- [Problem statement]: Everything from the line containing "destruct (IH (edge2" to the end of the material, both ends included, should be repeated exactly; please give only those lines.

┌──

(** C3 (as the code has it). [getAllResources] starts a fetch only for the
    namespace-scoped types.  When all of these fetches succeed it returns no
    error and the merged records, as many as the per-type counts add up to.
    When at least one fails it returns the error of a failing fetch, together
    with the records the succeeding fetches appended (the slice is not
    cleared); [run] then returns the wrapped error and uses none of them. *)
Theorem getAllResources_all_or_error
    (query : apiResource -> string -> list Unstructured * option error)
    (sched : list apiResource -> list apiResource)
    (apis : list apiResource) (ns : string) :
  scheduler sched ->
  let res := getAllResources query sched apis ns in
  (forall query',
     (forall a, a ∈ apis -> Namespaced (r a) = true -> query' a ns = query a ns) ->
     getAllResources query' sched apis ns = res) /\
  (forall o, o ∈ res.1 ->
     exists a, a ∈ apis /\ Namespaced (r a) = true /\
               (query a ns).2 = None /\ o ∈ (query a ns).1) /\
  ((forall a, a ∈ apis -> Namespaced (r a) = true -> (query a ns).2 = None) ->
     res.2 = None /\
     res.1 ≡ₚ concat (map (fun a => (query a ns).1) (dispatched apis)) /\
     length res.1 = sum_list (map (fun a => length (query a ns).1) (dispatched apis))) /\
  ((exists a, a ∈ apis /\ Namespaced (r a) = true /\ (query a ns).2 <> None) ->
     exists err a, res.2 = Some err /\ a ∈ apis /\ Namespaced (r a) = true /\
                   (query a ns).2 = Some err) /\
  res.1 = succeededItems query ns (sched (dispatched apis)) /\
  (forall P dc Get kind name rmap api obj err,
     findAPIs P dc = inr rmap ->
     resolveKind kind rmap = inr api ->
     Get (GVR api) (if Namespaced (r api) then Some ns else None) name = inr obj ->
     resources rmap = apis ->
     res.2 = Some err ->
     run P dc Get query sched kind name ns = ([], Some (ErrQueryObjects err))).
Proof.
  intros Hs res. subst res. rewrite getAllResources_unfold. simpl.
  assert (Hin : forall a, a ∈ sched (dispatched apis) <->
                          a ∈ apis /\ Namespaced (r a) = true).
  { intros a. by rewrite (Hs (dispatched apis)), elem_of_dispatched. }
  split_and!.
  - intros query' Hq. rewrite getAllResources_unfold.
    destruct (succeededItems_ext query query' ns (sched (dispatched apis))) as [-> ->];
      [|done].
    intros a [? ?]%Hin. by apply Hq.
  - intros o (a & Ha%Hin & Hok & Ho)%elem_of_succeededItems.
    exists a. naive_solver.
  - intros Hall.
    assert (Forall (fun a => (query a ns).2 = None) (sched (dispatched apis))) as Hok.
    { apply Forall_forall. intros a [? ?]%Hin. by apply Hall. }
    assert (succeededItems query ns (sched (dispatched apis)) ≡ₚ
            concat (map (fun a => (query a ns).1) (dispatched apis))) as Hp.
    { rewrite succeededItems_all_ok by done.
      rewrite <- !flat_map_concat_map. apply Permutation_flat_map, Hs. }
    split_and!.
    + by apply lastError_None.
    + done.
    + rewrite Hp, length_concat. by rewrite <- list_fmap_compose.
  - intros (a & Ha & Hn & Hfail).
    destruct (lastError query ns None (sched (dispatched apis))) as [err|] eqn:E.
    + apply lastError_Some in E as [E | (b & [? ?]%Hin & Hb)]; [done|].
      by exists err, b.
    + apply lastError_None in E as [_ E]. rewrite Forall_forall in E.
      destruct Hfail. apply E, Hin. done.
  - done.
  - intros P dc Get kind name rmap api obj err Hf Hr Hg <- He.
    eapply run_fetch_failed; eauto. rewrite getAllResources_unfold.
    by rewrite He.
Qed.

Lemma getAllResources_all_or_error_witness :
  scheduler (fun l => l) /\
  getAllResources healthyQuery (fun l => l) (rm_list sampleCatalog) "ns1" =
    ([objB; objC; objB; objC; objD; objD], None) /\
  (length (getAllResources healthyQuery (fun l => l) (rm_list sampleCatalog) "ns1").1
   = 2 + 2 + 1 + 1)%nat.
Proof.
  assert (scheduler (fun l => l)) as Hs by (intros l; reflexivity).
  split; [exact Hs|]. split; [reflexivity|].
  destruct (getAllResources_all_or_error healthyQuery (fun l => l)
              (rm_list sampleCatalog) "ns1" Hs) as (_ & _ & Hall & _).
  destruct Hall as (_ & _ & Hlen).
  - intros a Ha _. unfold healthyQuery.
    destruct (Name (r a) =? "services")%string; [done|].
    by destruct (Name (r a) =? "deployments")%string.
  - rewrite Hlen. reflexivity.
Defined.

(** C3, as stated, at a concrete input: one fetch fails, and the records of
    the fetch that succeeded are returned next to the error. *)
Lemma getAllResources_returns_partial_results :
  (sampleQuery appsDeploymentsType "ns1").2 <> None /\
  getAllResources sampleQuery (fun l => l)
    [coreServicesType; appsDeploymentsType] "ns1" =
  ([objB; objC],
   Some (ErrListing (GVR appsDeploymentsType) (External "connection reset"))) /\
  (getAllResources sampleQuery (fun l => l)
     [coreServicesType; appsDeploymentsType] "ns1").1 <> [].
Proof. split; [done|]. split; [reflexivity | done]. Qed.

(** ** The command *)

Lemma size_childrenMap_zero d x :
  size (childrenMap d x) = 0%nat <-> childrenOf d x = ∅.
Proof.
  unfold childrenOf. rewrite map_size_empty_iff. split.
  - intros ->. apply dom_empty_L.
  - apply dom_empty_iff_L.
Qed.

Lemma report_empty obj apiObjects :
  childrenOf (newObjectDirectory apiObjects) (GetUID obj) = ∅ ->
  report obj apiObjects = ([Line noOwnedMessage], None).
Proof.
  intros H%size_childrenMap_zero. unfold report. by rewrite H.
Qed.

Lemma report_owned obj apiObjects :
  childrenOf (newObjectDirectory apiObjects) (GetUID obj) <> ∅ ->
  report obj apiObjects = ([Directory (newObjectDirectory apiObjects)], None).
Proof.
  intros H. unfold report.
  destruct (Nat.eqb_spec (size (childrenMap (newObjectDirectory apiObjects) (GetUID obj))) 0)
    as [E%size_childrenMap_zero|E]; done.
Qed.

Lemma report_cases obj apiObjects :
  report obj apiObjects = ([Line noOwnedMessage], None) \/
  report obj apiObjects = ([Directory (newObjectDirectory apiObjects)], None).
Proof. unfold report. destruct (_ =? _)%nat; auto. Qed.

(** Every way [run] can end: an error and no output, or one line of output
    and no error. *)
Lemma run_cases P dc Get query sched kind name ns :
  (exists err, run P dc Get query sched kind name ns = ([], Some err)) \/
  run P dc Get query sched kind name ns = ([Line noOwnedMessage], None) \/
  (exists d, run P dc Get query sched kind name ns = ([Directory d], None)).
Proof.
  unfold run. destruct (findAPIs P dc) as [err|apis]; [eauto|].
  destruct (resolveKind kind apis) as [err|api]; [eauto|].
  destruct (Get _ _ _) as [err|obj]; [eauto|].
  destruct (getAllResources _ _ _ _) as [apiObjects [err|]]; [eauto|].
  destruct (report_cases obj apiObjects) as [-> | ->]; eauto.
Qed.
(** On a complete automaton [process] follows a run. *)
Lemma followed_is_run qs automata :
  complete qs automata -> eps_free (a_delta automata) ->
  forall w q, In q qs ->
    forallb (fun symbol => set_in symbol (a_alphabet automata)) w = true ->
    exists r, run_symbols (a_alphabet automata) (a_delta automata) q w = Some r /\
              NFA.run (a_delta automata) q w r.
Proof.
  intros (_ & Hclosed & Htotal) Heps. induction w as [| a w IH]; intros q Hq Hw.
  - exists q. split; [reflexivity | constructor].
  - cbn in Hw. apply andb_true_iff in Hw. destruct Hw as [Hin Hw].
    pose proof (proj1 (set_in_In _ _) Hin) as Ha.
    destruct (follow_found _ q a (Htotal q a Hq Ha)) as [e [He [H0 [H1 Hf]]]].
    destruct (IH (edge2 e) (Hclosed e He) Hw) as [r [Hr Hrun]].
    exists r. cbn [run_symbols]. rewrite Hin. cbn [negb]. rewrite Hf. split; [exact Hr |].
    apply NFA.run_read with (r := edge2 e); [| | exact Hrun].
    + rewrite <- H1. now apply Heps.
    + destruct e as [[e0 e1] e2]. cbn in H0, H1. subst. exact He.
Qed.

└──

- [Task result]:
    destruct (IH (edge2 e) (Hclosed e He) Hw) as [r [Hr Hrun]].
    exists r. cbn [run_symbols]. rewrite Hin. cbn [negb]. rewrite Hf. split; [exact Hr |].
    apply NFA.run_read with (r := edge2 e); [| | exact Hrun].
    + rewrite <- H1. now apply Heps.
    + destruct e as [[e0 e1] e2]. cbn in H0, H1. subst. exact He.
Qed.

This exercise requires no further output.